A Cefalù nei prossimi giorni  si potrebbero incontrare l’On Angelo Attaguile, attuale coordinatore della Lega dei Popoli in Sicilia e alcuni esponenti della politica cittadina. Pochi giorni fa, rilasciando una dichiarazione per adnkronos l’uomo di Forza Italia in Sicilia (Miccichè ndr) esprimeva il suo apprezzamento per Salvini: “Matteo Salvini è bravissimo, ma non  vorrei che credesse che i siciliani o tutti i meridionali abbiano  l’anello al naso.
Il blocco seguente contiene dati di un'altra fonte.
(* ===== verification/Posix.v ===== *)
(** The operating system as the programs see it: descriptors, system calls and
    their results, C strings in buffers, programs as trees of system calls
    ([io]), their execution against a list of results ([run]), a weakest
    precondition for all the results the kernel may give ([wp]), and servers as
    machines whose steps are the iterations of their main loop. *)

From S2P Require Import Prelude.

Local Open Scope Z_scope.

(** * Bytes and C strings *)
Abbreviation byte := Ascii.ascii.
Abbreviation data := (list byte).
Definition NUL : byte := Ascii.zero.
Definition text (s : string) : data := String.list_ascii_of_string s.

Definition is_nul (c : byte) : bool := Ascii.eqb c NUL.
#[global] Arguments is_nul : simpl never.

Lemma is_nul_spec c : reflect (c = NUL) (is_nul c).
Proof. apply Ascii.eqb_spec. Qed.

(** [strlen]: [None] when the buffer holds no NUL (the call reads past it). *)
Fixpoint strlen (b : data) : option nat :=
  match b with
  | [] => None
  | c :: b => if is_nul c then Some 0%nat else S <$> strlen b
  end.

(** The bytes of the C string a buffer starts with. *)
Definition c_string (b : data) : option data := (λ n, take n b) <$> strlen b.

(** [read] stores what it got at the start of the buffer. *)
Definition store (b d : data) : data := d ++ drop (length d) b.

Definition zeros (n : nat) : data := replicate n NUL.

Lemma strlen_app_nul d b : NUL ∉ d → strlen (d ++ NUL :: b) = Some (length d).
Proof.
  induction d as [| c d IH]; simpl; [done |].
  rewrite not_elem_of_cons. intros [Hc Hd]. destruct (is_nul_spec c); [congruence |]. by rewrite IH.
Qed.

Lemma strlen_lt b n : strlen b = Some n → (n < length b)%nat.
Proof.
  revert n. induction b as [| c b IH]; intros n; simpl; [done |].
  destruct (is_nul c); [intros [= <-]; lia |]. destruct (strlen b) as [m |]; [| done].
  intros [= <-]. specialize (IH m eq_refl). lia.
Qed.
Certo, se mi chiamasse ci andrei ma non credo che lo faccia…” Così invece Miccichè si esprimeva sulla possibilità di penetrazione della Lega Nord in terra di Trinacria:  “Se sta facendo questa manovra di avvicinamento  al Sud e alla Sicilia per guadagnare alle prossime elezioni due  deputati in Veneto e in Piemonte, sarebbe davvero squallido”.
Scenari politici ancora in divenire dunque ma con un’unica certezza: se tali attenzioni “nordiste” si osservano scevri da qualunque preconcetto – non prestando attenzione ai vari “celodurismi” e agli slogan di marca leghista che volevano il sud improduttivo e assistenzialista per definizione –  i siciliani e in generale i meridionali potranno dimostrare di poter ricavare qualcosa di positivo anche da questa esperienza, lasciandosi alle spalle “qualche decennio” di provocazioni.
In verità per la Lega c’è già stato un banco di prova in terra sicula: per le scorse consultazioni europee il comune di Maletto (CT) ha visto trionfare i fazzoletti verdi con un perentorio 32,6% di preferenze.
A questo punto non ci resta che sperare – ammesso che tale scenario si concretizzi – sulla bontà di questo avvicinamento a Sud e che non si traduca in un populistico tentativo di cavalcare la  “tigre” dell’indipendentismo siciliano solo per racimolare qualche migliaio di voti.